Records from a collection
==================================================
(* ===== verification/CDecimal.v ===== *)
(** * Decimal numbers

    The [%d] of [printf] and the function [strtol] with base 10, and that one reads what
    the other writes. *)
From stdpp Require Import base numbers list gmap.
From S2P Require Import Prelude CBase.
Local Open Scope Z_scope.

(** ** Writing *)

(** The decimal digits of a number that is not negative, in front of [acc]; a digit uses up
    at least one bit of the number, so that its binary length is enough fuel. *)
Fixpoint udec (fuel : nat) (n : Z) (acc : list Z) : list Z :=
  match fuel with
  | O => acc
  | S f =>
      let acc' := (48 + n mod 10) :: acc in
      if n <? 10 then acc' else udec f (n / 10) acc'
  end.
Definition dec_digits (n : Z) : list Z := udec (S (Z.to_nat (Z.log2 n))) n [].
Definition dec (z : Z) : list Z := if z <? 0 then 45 :: dec_digits (- z) else dec_digits z.

(** ** Reading *)

Definition isdigit (c : Z) : bool := (48 <=? c) && (c <=? 57).
Definition isspace (c : Z) : bool := (c =? 32) || ((9 <=? c) && (c <=? 13)).

Fixpoint skip_spaces (x : list Z) : nat :=
  match x with
  | c :: x' => if isspace c then S (skip_spaces x') else 0%nat
  | [] => 0%nat
  end.

(** The value of the leading digits, from [a] on, and their number. *)
Fixpoint read_digits (a : Z) (x : list Z) : Z * nat :=
  match x with
  | c :: x' => if isdigit c then let '(v, n) := read_digits (10 * a + (c - 48)) x' in (v, S n) else (a, 0%nat)
  | [] => (a, 0%nat)
  end.

Definition LONG_MAX : Z := 2 ^ 63 - 1.
Definition LONG_MIN : Z := - 2 ^ 63.

(** The value of the number at the start of [x], and how many characters it takes: none when
    there is no number. *)
Definition strtol (x : list Z) : Z * nat :=
  let k := skip_spaces x in
  let '(neg, s) := match drop k x with
                   | c :: _ => if c =? 45 then (true, 1%nat) else if c =? 43 then (false, 1%nat) else (false, 0%nat)
                   | [] => (false, 0%nat)
                   end in
  let '(v, n) := read_digits 0 (drop (k + s) x) in
  if (n =? 0)%nat then (0, 0%nat)
  else (if (neg : bool) then Z.max LONG_MIN (- v) else Z.min LONG_MAX v, (k + s + n)%nat).

(** ** Reading what was written *)

Definition digit_char (c : Z) : Prop := 48 <= c <= 57.

Lemma isdigit_true c : digit_char c -> isdigit c = true.
Proof. unfold digit_char, isdigit. intros. apply andb_true_iff. split; apply Z.leb_le; lia. Qed.

Lemma udec_digits f n acc : 0 <= n -> Forall digit_char acc -> Forall digit_char (udec f n acc).
Proof.
  revert n acc. induction f as [|f IH]; intros n acc Hn Ha; simpl; [done|].
  assert (Forall digit_char ((48 + n mod 10) :: acc)).
  { constructor; [|done]. pose proof (Z.mod_pos_bound n 10). unfold digit_char. lia. }
  destruct (n <? 10); [done|]. apply IH; [apply Z.div_pos; lia|done].
Qed.

(** The digits read back as the number. *)
Lemma read_udec f n acc : 0 <= n < 2 ^ Z.of_nat f -> (1 <= f)%nat -> Forall digit_char acc ->
  read_digits 0 (udec f n acc) = let '(v, k) := read_digits n acc in (v, (length (udec f n acc) - length acc + k)%nat).
Proof.
  revert n acc. induction f as [|f IH]; intros n acc Hn Hf Ha; [lia|]. cbn [udec].
  pose proof (Z.mod_pos_bound n 10 ltac:(lia)) as Hm.
  assert (Forall digit_char ((48 + n mod 10) :: acc)) as Ha' by (constructor; [unfold digit_char; lia|done]).
  destruct (n <? 10) eqn:E; zbool.
  - rewrite Z.mod_small in Ha' |- * by lia. cbn [read_digits]. rewrite isdigit_true by (unfold digit_char; lia).
    replace (10 * 0 + (48 + n - 48)) with n by lia. destruct (read_digits n acc). cbn [length]. f_equal. lia.
  - assert (2 ^ Z.of_nat (S f) = 2 * 2 ^ Z.of_nat f) as E2 by (rewrite Nat2Z.inj_succ, Z.pow_succ_r by lia; done).
    assert (1 <= f)%nat by (destruct f; [simpl in *; lia|lia]).
    rewrite IH; [|split; [apply Z.div_pos; lia|apply Z.div_lt_upper_bound; lia]|done|done].
    cbn [read_digits]. rewrite isdigit_true by (unfold digit_char; lia).
    replace (10 * (n / 10) + (48 + n mod 10 - 48)) with n by (pose proof (Z.div_mod n 10); lia).
    destruct (read_digits n acc) as [v k]. cbn [length]. f_equal.
    assert (forall g m a, (length a <= length (udec g m a))%nat) as Hmono.
    { clear. induction g as [|g IH]; intros m a; simpl; [done|]. destruct (m <? 10); [simpl; lia|].
      etransitivity; [|apply IH]. simpl. lia. }
    pose proof (Hmono f (n / 10) ((48 + n mod 10) :: acc)). cbn [length] in *. lia.
Qed.

Lemma udec_length f n acc k : 0 <= n < 10 ^ Z.of_nat k -> (1 <= k)%nat ->
  (length (udec f n acc) <= k + length acc)%nat.
Proof.
  revert n acc k. induction f as [|f IH]; intros n acc k Hn Hk; simpl; [lia|].
  destruct (n <? 10) eqn:E; [simpl; lia|]. zbool.
  destruct k as [|k]; [lia|]. rewrite Nat2Z.inj_succ, Z.pow_succ_r in Hn by lia.
  assert (1 <= k)%nat by (destruct k; [simpl in *; lia|lia]).
  specialize (IH (n / 10) ((48 + n mod 10) :: acc) k). simpl in IH. etransitivity; [apply IH|]; [|done|lia].
  split; [apply Z.div_pos; lia|apply Z.div_lt_upper_bound; lia].
Qed.

Lemma udec_nonempty f n acc : (1 <= f)%nat -> udec f n acc <> [].
Proof.
  revert n acc. induction f as [|f IH]; intros n acc Hf; [lia|]. simpl. destruct (n <? 10); [done|].
  destruct f as [|f]; [done|]. apply IH. lia.
Qed.

Lemma dec_digits_fuel n : 0 <= n -> n < 2 ^ Z.of_nat (S (Z.to_nat (Z.log2 n))).
Proof.
  intros Hn. destruct (decide (n = 0)) as [->|]; [done|].
  pose proof (Z.log2_spec n ltac:(lia)) as [_ H]. pose proof (Z.log2_nonneg n).
  rewrite Nat2Z.inj_succ, Z2Nat.id by lia. done.
Qed.

Lemma dec_digits_digits n : 0 <= n -> Forall digit_char (dec_digits n).
Proof. intros Hn. apply udec_digits; [done|constructor]. Qed.
Lemma read_dec_digits n : 0 <= n -> read_digits 0 (dec_digits n) = (n, length (dec_digits n)).
Proof.
  intros Hn. unfold dec_digits. rewrite read_udec; [|split; [done|by apply dec_digits_fuel]|lia|constructor].
  cbn [read_digits length]. f_equal. lia.
Qed.
Lemma dec_digits_nonempty n : dec_digits n <> [].
Proof. apply udec_nonempty. lia. Qed.
Lemma dec_digits_length n k : 0 <= n < 10 ^ Z.of_nat k -> (1 <= k)%nat -> (length (dec_digits n) <= k)%nat.
Proof. intros Hn Hk. pose proof (udec_length (S (Z.to_nat (Z.log2 n))) n [] k Hn Hk). simpl length at 2 in H. unfold dec_digits. lia. Qed.

(** The text after the digits does not matter when it does not start with a digit. *)
Lemma read_digits_app a x y : Forall digit_char x ->
  (forall c y', y = c :: y' -> isdigit c = false) -> read_digits a (x ++ y) = read_digits a x.
Proof.
  intros Hx Hy. revert a. induction Hx as [|c x Hc _ IH]; intros a; simpl.
  - destruct y as [|c y]; [done|]. simpl. by rewrite (Hy c y).
  - rewrite isdigit_true by done. by rewrite IH.
Qed.

Lemma skip_spaces_none c x : isspace c = false -> skip_spaces (c :: x) = 0%nat.
Proof. simpl. by intros ->. Qed.

(** [strtol] reads back any [int] that [printf] wrote. *)
Lemma strtol_dec z y : is_int z -> (forall c y', y = c :: y' -> isdigit c = false) ->
  strtol (dec z ++ y) = (z, length (dec z)).
Proof.
  unfold is_int, INT_MIN, INT_MAX. intros Hz Hy. unfold strtol, dec.
  destruct (z <? 0) eqn:E; zbool.
  - cbn [app]. rewrite skip_spaces_none by done. cbn [drop Nat.add]. rewrite ?drop_0.
    cbn [Z.eqb Pos.eqb]. cbn [Nat.add drop]. rewrite ?drop_0. rewrite read_digits_app; [|apply dec_digits_digits; lia|done].
    rewrite read_dec_digits by lia. destruct (length (dec_digits (- z))) eqn:El.
    { by apply length_zero_iff_nil, dec_digits_nonempty in El. }
    cbn [Nat.eqb length]. rewrite El. f_equal. unfold LONG_MIN. lia.
  - destruct (dec_digits z) as [|c x] eqn:Ed; [by apply dec_digits_nonempty in Ed|].
    pose proof (dec_digits_digits z E) as Hd. rewrite Ed in Hd. apply Forall_cons in Hd as [Hc Hd].
    unfold digit_char in Hc. cbn [app]. rewrite skip_spaces_none; last first.
    { unfold isspace. apply orb_false_iff. split; [lia|]. apply andb_false_iff. right. apply Z.leb_gt. lia. }
    rewrite drop_0. destruct (c =? 45) eqn:E1; [zbool; lia|]. destruct (c =? 43) eqn:E2; [zbool; lia|].
    cbn [Nat.add]. rewrite drop_0, app_comm_cons, <- Ed.
    rewrite read_digits_app; [|apply dec_digits_digits; lia|done].
    rewrite read_dec_digits, Ed by lia. cbn [Nat.eqb length]. f_equal. unfold LONG_MAX. lia.
Qed.

(** An [int] takes at most 11 characters. *)
Lemma dec_length z : is_int z -> (1 <= length (dec z) <= 11)%nat.
Proof.
  unfold is_int, INT_MIN, INT_MAX. intros Hz. unfold dec. destruct (z <? 0) eqn:E; zbool.
  - pose proof (dec_digits_length (- z) 10). cbn [length]. lia.
  - pose proof (dec_digits_length z 10). pose proof (dec_digits_nonempty z).
    destruct (dec_digits z); [done|]. cbn [length] in *. lia.
Qed.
==================================================
■ YOUR GOAL
Looking at the data above, return every line from the one with "assert (1 <= k)%nat" down to the one with "pose proof (Z.log2_spec", exactly and inclusively.

■ RESULT
  assert (1 <= k)%nat by (destruct k; [simpl in *; lia|lia]).
  specialize (IH (n / 10) ((48 + n mod 10) :: acc) k). simpl in IH. etransitivity; [apply IH|]; [|done|lia].
  split; [apply Z.div_pos; lia|apply Z.div_lt_upper_bound; lia].
Qed.

Lemma udec_nonempty f n acc : (1 <= f)%nat -> udec f n acc <> [].
Proof.
  revert n acc. induction f as [|f IH]; intros n acc Hf; [lia|]. simpl. destruct (n <? 10); [done|].
  destruct f as [|f]; [done|]. apply IH. lia.
Qed.

Lemma dec_digits_fuel n : 0 <= n -> n < 2 ^ Z.of_nat (S (Z.to_nat (Z.log2 n))).
Proof.
  intros Hn. destruct (decide (n = 0)) as [->|]; [done|].
  pose proof (Z.log2_spec n ltac:(lia)) as [_ H]. pose proof (Z.log2_nonneg n).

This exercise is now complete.